Q. Why are there still so many redactions within the 28 pages? 

Good question. Redactions that remain after declassifications effected through the Freedom of Information Act are typically labelled with a reference to certain provisions in the executive order that governs the classification system—that is, an indication of the reason for each individual redaction. This release, however, was performed by the congressional intelligence committees following a declassification review led by the Office of the Director of National Intelligence, and no reasons have yet been provided for the content that is still hidden.

Q: Who wrote the 28 pages and where are they found, exactly?  

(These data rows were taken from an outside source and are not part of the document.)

(** C8: in every state the page can reach, an active game has no winner on
    its board; so when an accepted move makes [checkWinner] report a
    winner, that winner is the player who has just moved. *)
Theorem winner_is_mover es ctx :
  let s := run es (loaded ctx) in
  (isGameActive s = true →
     checkWinner_from (boardState s) WINNING_COMBINATIONS = None)
  ∧ ∀ index winner w,
      ignored index s = false →
      checkWinner_from (set (boardState s) index (str (currentPlayer s)))
        WINNING_COMBINATIONS = Some (winner, w) →
      winner = str (currentPlayer s).
Proof.
  intros s.
  assert (isGameActive s = true →
    checkWinner_from (boardState s) WINNING_COMBINATIONS = None) as Hnone.
  { intros Hact. destruct (run_invariant es ctx) as (_ & _ & Hgame).
    fold s in Hgame. rewrite Hact in Hgame. apply Hgame. }
  split; [exact Hnone|].
  intros index winner w G Hw.
  destruct (ignored_false _ _ G) as [Hact _].
  destruct (checkWinner_from_Some _ _ _ _ Hw) as (p & -> & Hfirst).
  pose proof (first_won_elem _ _ _ _ Hfirst) as Hin.
  destruct Hfirst as (_ & _ & Hwon & _).
  pose proof (proj1 (checkWinner_from_None _ _) (Hnone Hact) w Hin) as Hnot.
  destruct w as [[a b] c]. destruct Hwon as (Ha & Hb & Hc).
  (* one of the three cells is the one just written *)
  destruct (decide (Z.of_nat a = index)) as [<-|Hna].
  { rewrite get_set_eq in Ha. done. }
  destruct (decide (Z.of_nat b = index)) as [<-|Hnb].
  { rewrite get_set_eq in Hb. done. }
  destruct (decide (Z.of_nat c = index)) as [<-|Hnc].
  { rewrite get_set_eq in Hc. done. }
  rewrite get_set_ne in Ha, Hb, Hc by done.
  exfalso. apply Hnot. by exists p.
Qed.

Lemma winner_is_mover_witness :
  let s := run (CellClick <$> [0; 4; 1; 3]%nat) (loaded None) in
  checkWinner_from (boardState s) WINNING_COMBINATIONS = None
  ∧ checkWinner_from (set (boardState s) 2 (str (currentPlayer s)))
      WINNING_COMBINATIONS = Some (str X, (0, 1, 2)%nat)
  ∧ str X = str (currentPlayer s).
Proof.
  cbv zeta.
  pose proof (winner_is_mover (CellClick <$> [0; 4; 1; 3]%nat) None) as H.
  cbv zeta in H. destruct H as [Hnone Hmover].
  split; [apply Hnone; vm_compute; reflexivity|].
  split; [vm_compute; reflexivity|].
  apply (Hmover 2 (str X) (0, 1, 2)%nat); vm_compute; reflexivity.
Defined.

The 28 pages are an entire section within the official report of the Joint Inquiry into Intelligence Community Activities Before and After the Terrorist Attacks of September 11, 2001 (not the 9/11 Commission Report). Produced by the House and Senate intelligence committees, the inquiry’s 838-page report was published in December 2002. The now-declassified section, titled “Part 4: Finding, Discussion and Narrative Regarding Certain Sensitive National Security Matters,” begins on page 395 of the report.

Q: Can any member of Congress read the full 28 pages without the redactions that remain? 

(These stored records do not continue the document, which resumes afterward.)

(* ===== verification/Prelude.v ===== *)
(** * A verification of the AI Multi-Agent Platform

    The sources are under src/src/ai_multi_agent_platform/; paths below are relative to it. The
    development models six subsystems and the data they share, and proves what each promises, alone and
    where they meet.

    ** The program and how its parts interact

    - The kernel (kernel/) owns the canonical truth: every task has a stream of events in an event
      repository, and commands append batches to it under optimistic revision checks. Tasks and runs are
      read by folding the stream. Runs are handed to a lifecycle backend, plans come from an orchestrator.
    - The verification authority (verification/) collects reviews of a task's output and decides, as the
      kernel's completion authority, whether the task may succeed.
    - The coordinator (coordination/) drives the steps of a registered plan: it opens steps whose dependencies
      succeeded, asks the kernel for runs, observes their outcomes, retries, waits for signals and completes
      the task. Any number of coordinators share one repository of plans, records and claims.
    - The transport (messaging/) carries messages between services: at-least-once delivery per consumer
      group with retries, dead letters and idempotent consumers.
    - The leadership of the control plane (distributed/): several control planes may be deployed, of which one leads. A
      coordination provider elects it by lease and fencing token; the failover service of each process promotes
      it after a reconciliation, and grants authority while the provider confirms its token; workers check the
      token of each command that has effects.
    - Authorization (security/): a gate asks an authorization provider about the exact action that a caller proposes.
      Where the provider requires an approval, the approval service keeps one that is bound to the digest of the
      action, and the gate lets an actor decide about it whom the provider allows to. Everybody else asks the gate.

    ** Files

    Shared ground.
    - Prelude.v: results, option and list lemmas, tactics. PyValue.v: Python values. Errors.v:
      contracts/errors.py. PyTime.v: datetimes, timedeltas and floats. StateMonad.v: methods of mutable
      objects as state-passing functions with Hoare triples. Programs.v: coroutines as trees of awaited
      operations, [asyncio.gather], and runs that interleave coroutines at every await.
    - Freeze.v, Ident.v, Lifecycle.v, Domain.v: domain/models.py and domain/lifecycle.py (payload freezing,
      identifiers, status tables, the dataclasses with the checks of their constructors). Contracts.v:
      contracts/types.py.

    Kernel.
    - EventStore.v: kernel/repository.py, the contract [EventRepositoryLaws] and the in-memory implementation that
      keeps it. Projection.v: kernel/models.py and kernel/state.py. Effects.v: what a kernel coroutine awaits.
      CommitSupport.v: commit_support.py and queries.py. KernelLifecycle.v: lifecycle.py. Planning.v:
      [plan_task]. RunCommands.v, TaskCommands.v, Recovery.v, TaskMutations.v (with
      output_observer.py), Kernel.v: the files of the same names.
    - Machine.v: the abstract lifecycle machine of a task. Stream.v, Interference.v, Refinement.v,
      CommandSafety.v, TaskSafety.v, Interleaving.v: every interleaving of kernel calls refines it.
      KernelTheorems.v: what follows. Gating.v and KernelGate.v: no success without the authority.
      Samples.v, KernelWitnesses.v: executions in which the theorems are instantiated.

    Verification.
    - VerificationModels.v: verification/models.py and audit.py. VerificationService.v:
      verification_authority.py. CompletionGate.v: gate.py. VerificationInvariant.v,
      VerificationTheorems.v, VerificationRecords.v, GateTheorems.v, VerificationSamples.v: their theorems.

    Transport.
    - TransportModels.v: messaging/models.py. Transport.v: messaging/reference.py. Idempotency.v:
      messaging/helpers.py. TransportInvariant.v, TransportSteps.v, TransportSafety.v,
      TransportHistory.v, TransportTheorems.v, TransportLiveness.v, TransportSamples.v: their theorems.

    Coordination.
    - CoordinationModels.v: coordination/models.py. PlanGraph.v: [validate_graph] of registration.py.
      CoordinationStore.v: repository.py and the repository of retirement.py, what a coordinator awaits, and the
      world that answers. CoordinationSteps.v: progression.py,
      attempt_outcomes.py and the claims of plan_step_coordinator.py. Coordinator.v: the public methods, with
      waits.py, cancellation.py, aggregation.py, reconciliation.py, registration.py and the coordinator
      of retirement.py.
    - CoordinationCells.v: the state machine of a step ([move]), the invariant [store_ok] of the
      repository, and what each repository method does to them. CoordinationSafety.v: coroutines under
      interference, with their claims and what they have read. CoordinationPool.v: any interleaving.
      CoordinationRules.v, CoordinationGather.v: proof rules. CoordinationProofs.v,
      CoordinationFacade.v: every method keeps its obligations.
      CoordinationTheorems.v: the theorems. CoordinationRounds.v: [advance] terminates.
      CoordinationSamples.v: instances of both.

    Leadership.
    - Leadership.v: distributed/control_plane_ha.py and high_availability/reference.py; the class
      [CoordinationProvider] with its laws, and the reference provider as an instance. Failover.v:
      high_availability/service.py and worker_transport.py, as coroutines over any provider.
    - FailoverProofs.v: whoever acts on a token had it validated, in any interleaving. FailoverBarrier.v: the promotion
      barrier. FailoverTheorems.v: the theorems. FailoverSamples.v: two control planes and a worker at work.

    Authorization.
    - Authorization.v: contracts/authorization.py and security/authorization.py, with the local provider
      ([local_authorize]). Approvals.v: approvals.py and the adapter of async_persistence.py. AuthorizationGate.v:
      enforcement.py, as coroutines over any provider and any observers.
    - ApprovalHistory.v: what each method of the approval service may do to the records ([grows]).
      AuthorizationProofs.v: what a coroutine must know before it concludes or settles, and the log of every
      interleaving. AuthorizationTheorems.v: the theorems. AuthorizationSamples.v: an agent, an approver and an
      administrator at work.

    ** What the theorems show

    - Kernel: however public calls interleave, every stream is a trace of the lifecycle machine
      ([kernel_refines_machine]); hence at most one active run per subject, consecutive attempts, final statuses
      that stay final, streams that every reader can fold, runs dispatched only after they are durable, and
      success only after the authority accepted ([success_needs_acceptance]): where a verification requirement with
      stages had been set, on verified evidence ([completed_work_is_verified]).
    - Verification: an accepted assessment rests on enough independent, unexpired evidence per stage
      ([accepted_means_verified]); the gate accepts tasks without a requirement, policies without stages and verified
      subjects, nothing else ([gate_accepts_only_verified]), and never changes a policy; repairs are bounded; the
      evaluation equals a reference without unreachable branches. The service accepts a result under an identifier
      that was used before ([reused_result_id_overwrites]): the invariant of the service and what stays of its records
      ([verification_service_invariant], [evidence_is_final]) cover this and say what becomes of the earlier result, and
      the theorems on acceptance name the condition that no two requests share a recorded result
      ([results_unshared]), which is lost in no other way ([unshared_unless_reused]).
    - Transport: nothing is lost or settled twice, retention is exact and bounded, a running consumer drains
      its group, a poison message is dead-lettered after the attempts its policy allows, and a handler
      behind the idempotency store completes once per key.
    - Coordination: in any interleaving of any number of coordinators, with crashes and expired claims, a run of a
      step is requested only after all its dependencies succeeded ([dependencies_run_first]), a task is
      completed only with its steps ([task_completes_with_its_steps]), every step moves by the state machine
      ([coordinators_refine_machine]), the repository stays consistent, and a coordinator that lost its claim
      can never save again, whatever anybody calls ([lost_claim_cannot_save]). The graph check is exact ([validate_graph_exact]), and [advance] terminates
      ([advance_terminates]): every save of its loop makes the record of a step lighter.
    - Leadership: over any provider with the laws, in any interleaving of processes, workers and outages, authority
      and commands with effects need a validated token, and tokens are validated in the order of their epochs
      ([authority_is_fenced]); a process that is promoted by one coroutine at a time has no authority before its
      reconciliation completed ([promotion_precedes_authority]); a refusal of the provider closes the process
      ([authority_fails_closed]); a standby waits for the lease and takes over once it has expired
      ([standby_takes_over]); a worker handles a fenced command exactly when its token is current
      ([fenced_command_outcome]).
    - Authorization: in any interleaving of callers, a permission is the provider's or rests on an approval of exactly that
      action that a search found, stored and unexpired by a clock reading of this search, after an allowed approver
      had approved it ([allowed_actions_are_authorized]); approvals are settled by the
      entitled ([approvals_are_settled_by_the_entitled]) and once ([approvals_settle_once]); an approved action goes
      through ([approved_action_proceeds]). The local provider grants exactly what its policies say
      ([local_policy_is_exact]); with it, what a policy gates needs an approver, for administrators too
      ([gated_actions_need_an_approver]).
    - Data: constructors accept exactly the valid entities ([constructors_accept_exactly_valid]), identifiers are accepted
      exactly in canonical form, freezing is correct, tool arguments round-trip, lifecycles terminate.

    ** How the code is modelled

    - A coroutine is a tree of awaited operations; between two of them any other coroutine may run. Locks of
      asyncio that are never held at a suspension point make the guarded section one step; the per-task lock of
      the kernel only removes interleavings and is left out. A crash is a coroutine that is never scheduled again.
    - Third-party and environment code is a parameter: the clock, UUIDs, the orchestrator, the lifecycle
      backend, the authorization provider, the digest of an action, event sinks and observers, the schedule that
      asyncio picks for gathered children, the power of two floats, the failover reconciler and the work of a
      worker. The coordinator's theorems hold for any kernel that answers at all, since they constrain what it is
      asked. The event repository is any implementation of its laws.
    - In the failover service the code between two awaits is one operation on the attributes ([Update]). Reading the
      observation clock is an operation of its own, so the model has a few interleavings more than the code.
    - [asyncio.gather] raises the exception of the child that failed first, after the other children have run
      (asyncio raises it while they still run; what the others do is covered by the interleavings).
    - Integers are Python's unbounded integers; floats are binary64 values of SpecFloat; datetimes are
      microseconds with Python's range checks.

    ** Bounds and fuel

    - The retry loops of the code are bounded by its own limits: 8 attempts for a stale kernel revision
      ([STALE_REVISION_RETRY_LIMIT]) and 32 for a stale stream ([STALE_STREAM_RETRY_LIMIT]).
    - The search for cycles recurses at most once per step: its fuel is one more than the number of steps, and
      [validate_graph_exact] shows that it is never exhausted.
    - The loop of the coordinator's [advance] has a number of rounds as argument. The safety theorems hold for
      every number. A run that runs out of rounds raises an exception that the code has not; alone on a
      repository, more rounds than the repository weighs ([store_weight]) are always enough.
    - The theorems on authorization hold as long as no more identifiers are drawn than are distinct: [bound] is
      any number below which the generator does not repeat itself.
    - [sample_bound] bounds how many UUIDs the sample executions draw.

    ** Not modelled

    - SQL and network implementations of the repositories and of the transport, telemetry, the HTTP control plane, the
      command line and deployment: edges around the modelled core. [renew_claim] of the coordinator's repository is
      modelled but no coordinator method calls it. Cancellation of a caller of the authorization gate, which shields
      what it must complete. The interpreter's recursion limit.
    - The other packages of the platform, listed with their reasons in the manifest. Next in the plan: the planning
      service (planning/), the registry of worker leases (distributed/registry.py), automation and governance state machines,
      authentication and egress (security/), and the wire format of envelopes (messaging/models.py). *)


From Stdlib Require Export Ascii String ZArith Lia.
From stdpp Require Export base tactics strings pretty gmap list.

SCIF doorsTheoretically, yes. After asking permission from their respective intelligence committee, they read the 28 pages inside a highly secure facility beneath the U.S. Capitol. They are not allowed to bring support staff or electronics with them, may take no notes, and are observed closely.

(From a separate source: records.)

(* ===== verification/PyTime.v ===== *)
(** * Dates and durations of the standard library

    The parts of [datetime] that the platform computes with: aware instants in UTC as microseconds
    since 1970, naive datetimes (which the constructors reject), [timedelta(seconds=x)] for a
    [float], and addition with its range check. *)

From Stdlib Require Import SpecFloat.
From S2P Require Import Prelude PyValue Errors.

Inductive datetime := Aware (us : Z) | Naive (us : Z).

#[export] Instance datetime_eq_dec : EqDecision datetime.
Proof. solve_decision. Defined.

Definition instant (d : datetime) : Z := match d with Aware us | Naive us => us end.
Definition is_aware (d : datetime) : bool := match d with Aware _ => true | Naive _ => false end.

(** [value.tzinfo is None or value.utcoffset() is None: raise] *)
Definition require_aware (d : datetime) (field_name : string) : res datetime :=
  _ ← require (is_aware d) (ValueError (field_name +:+ " must be timezone-aware"));
  Ok d.

(** Comparison of two aware datetimes. *)
Definition dt_leb (a b : datetime) : bool := (instant a <=? instant b)%Z.
Definition dt_ltb (a b : datetime) : bool := (instant a <? instant b)%Z.

(** ** [timedelta(seconds=x)] *)

Definition binary64 (m e : Z) : spec_float := binary_normalize 53 1024 m e false.

(** [m * 2^e], rounded to the nearest integer, ties to even. *)
Definition round_half_even (m e : Z) : Z :=
  (if 0 <=? e then m * 2 ^ e
   else
     let d := 2 ^ (- e) in
     let q := m / d in
     let r := m mod d in
     if 2 * r <? d then q
     else if d <? 2 * r then q + 1
     else if Z.even q then q else q + 1)%Z.

(** The integral and the fractional part of a finite float: [math.modf]. *)
Definition modf_int (m e : Z) : Z := (if 0 <=? e then m * 2 ^ e else Z.quot m (2 ^ (- e)))%Z.
Definition modf_frac (m e : Z) : spec_float :=
  if (0 <=? e)%Z then S754_zero false else binary64 (Z.rem m (2 ^ (- e))%Z) e.

Definition signed (s : bool) (m : positive) : Z := if s then Z.neg m else Z.pos m.

(** The whole seconds count exactly; the fraction is multiplied by [1e6] in floating point and
    rounded half to even. *)
Definition timedelta_us (x : spec_float) : res Z :=
  match x with
  | S754_nan => Err (ValueError "cannot convert float NaN to integer")
  | S754_infinity _ => Err (OverflowError "cannot convert float infinity to integer")
  | S754_zero _ => Ok 0%Z
  | S754_finite s m e =>
      let whole := (modf_int (signed s m) e * 1000000)%Z in
      let us :=
        match SFmul 53 1024 (binary64 1000000 0) (modf_frac (signed s m) e) with
        | S754_finite s' m' e' =>
            if 0 <=? e' then whole + signed s' m' * 2 ^ e'
            else round_half_even (whole * 2 ^ (- e') + signed s' m') e'
        | _ => whole
        end%Z in
      if (Z.abs (us / 86400000000) <=? 999999999)%Z then Ok us
      else Err (OverflowError "timedelta days out of range")
  end.

(** [datetime + timedelta], for a datetime in UTC. *)
Definition MIN_INSTANT : Z := -62135596800000000.
Definition MAX_INSTANT : Z := 253402300799999999.

Definition dt_add (d : datetime) (us : Z) : res datetime :=
  let t := (instant d + us)%Z in
  if ((MIN_INSTANT <=? t) && (t <=? MAX_INSTANT))%Z
  then Ok (match d with Aware _ => Aware t | Naive _ => Naive t end)
  else Err (OverflowError "date value out of range").

(** [x <= 0] and [x > 0] on floats: a comparison with NaN is false. *)
Definition float_le0 (x : spec_float) : bool := SFleb x (S754_zero false).

Example half_second : timedelta_us (binary64 1 (-1)) = Ok 500000%Z.
Proof. by vm_compute. Qed.
(** 0.1 s, and a quarter of a microsecond, which rounds to nothing. *)
Example tenth_second : timedelta_us (binary64 3602879701896397 (-55)) = Ok 100000%Z.
Proof. by vm_compute. Qed.
Example tiny : timedelta_us (binary64 1 (-22)) = Ok 0%Z.
Proof. by vm_compute. Qed.
Example negative : timedelta_us (binary64 (-3) (-1)) = Ok (-1500000)%Z.
Proof. by vm_compute. Qed.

Q: If there are legislators who feel strongly that redacted portions of the 28 pages should be made public, why don’t they read it aloud from the floor of the House or Senate under the protection of the Speech or Debate Clause? 

First and foremost, there’s a physical impediment: While they can obtain permission to read the 28 pages in a secure facility in the basement of the Capitol, they cannot remove them from that facility and carry them to the floor. While, conceivably, a legislator could go the floor and reveal the final details from memory, that legislator could lose future access to classified information, impairing their ability to represent their constituents. Read our in-depth analysis of this question.

Q: After years of hearing about the secret 28 pages, it turned out there were actually 29 of them. Why? 

In the originally released report, the final chapter spanned 28 pages, mostly comprising row after row of dotted lines. At the beginning, however, there was a summary of the inquiry’s finding on foreign government links to the 9/11 hijackers. It appeared in brackets, symbolizing that it was an unclassified summary of the actual classified finding. The actual finding was longer than that summary, which helped push the content to a 29th page. Since they’re so well-known as “the 28 pages,” we’ll continue to refer to them that way.